**Task directions**
Reproduce exactly, from the data that follows, the line with "Definition Math_max (a", the line with "marketPrice : JS.number;", and every line that lies between them.

(Items from a data source)

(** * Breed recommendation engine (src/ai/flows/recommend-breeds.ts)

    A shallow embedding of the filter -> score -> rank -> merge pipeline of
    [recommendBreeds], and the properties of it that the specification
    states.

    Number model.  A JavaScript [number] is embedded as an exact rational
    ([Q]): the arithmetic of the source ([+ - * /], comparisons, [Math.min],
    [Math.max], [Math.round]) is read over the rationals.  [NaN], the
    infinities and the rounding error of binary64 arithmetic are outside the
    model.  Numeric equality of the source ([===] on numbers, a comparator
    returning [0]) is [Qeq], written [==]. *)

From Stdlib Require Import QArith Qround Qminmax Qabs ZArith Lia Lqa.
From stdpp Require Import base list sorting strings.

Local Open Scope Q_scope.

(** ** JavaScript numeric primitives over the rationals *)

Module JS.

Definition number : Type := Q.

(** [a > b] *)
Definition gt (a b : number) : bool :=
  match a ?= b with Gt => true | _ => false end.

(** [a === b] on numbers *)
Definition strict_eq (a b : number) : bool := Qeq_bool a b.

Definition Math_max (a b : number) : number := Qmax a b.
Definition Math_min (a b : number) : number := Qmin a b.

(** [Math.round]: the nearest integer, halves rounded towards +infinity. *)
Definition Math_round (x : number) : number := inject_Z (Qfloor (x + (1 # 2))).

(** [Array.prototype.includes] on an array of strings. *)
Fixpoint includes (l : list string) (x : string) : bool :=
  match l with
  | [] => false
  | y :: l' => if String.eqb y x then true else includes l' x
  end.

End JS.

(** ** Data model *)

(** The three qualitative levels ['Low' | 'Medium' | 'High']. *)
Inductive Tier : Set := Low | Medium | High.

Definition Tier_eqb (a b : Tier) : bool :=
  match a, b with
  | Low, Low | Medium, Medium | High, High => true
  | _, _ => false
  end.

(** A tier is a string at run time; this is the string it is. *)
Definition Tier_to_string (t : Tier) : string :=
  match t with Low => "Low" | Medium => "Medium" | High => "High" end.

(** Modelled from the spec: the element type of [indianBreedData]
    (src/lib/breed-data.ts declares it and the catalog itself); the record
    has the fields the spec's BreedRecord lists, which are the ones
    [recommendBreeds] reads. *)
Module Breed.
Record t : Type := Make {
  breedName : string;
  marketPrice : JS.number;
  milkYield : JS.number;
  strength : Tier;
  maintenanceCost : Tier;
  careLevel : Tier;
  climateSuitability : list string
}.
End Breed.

**Answer box**
Definition Math_max (a b : number) : number := Qmax a b.
Definition Math_min (a b : number) : number := Qmin a b.

(** [Math.round]: the nearest integer, halves rounded towards +infinity. *)
Definition Math_round (x : number) : number := inject_Z (Qfloor (x + (1 # 2))).

(** [Array.prototype.includes] on an array of strings. *)
Fixpoint includes (l : list string) (x : string) : bool :=
  match l with
  | [] => false
  | y :: l' => if String.eqb y x then true else includes l' x
  end.

End JS.

(** ** Data model *)

(** The three qualitative levels ['Low' | 'Medium' | 'High']. *)
Inductive Tier : Set := Low | Medium | High.

Definition Tier_eqb (a b : Tier) : bool :=
  match a, b with
  | Low, Low | Medium, Medium | High, High => true
  | _, _ => false
  end.

(** A tier is a string at run time; this is the string it is. *)
Definition Tier_to_string (t : Tier) : string :=
  match t with Low => "Low" | Medium => "Medium" | High => "High" end.

(** Modelled from the spec: the element type of [indianBreedData]
    (src/lib/breed-data.ts declares it and the catalog itself); the record
    has the fields the spec's BreedRecord lists, which are the ones
    [recommendBreeds] reads. *)
Module Breed.
Record t : Type := Make {
  breedName : string;
  marketPrice : JS.number;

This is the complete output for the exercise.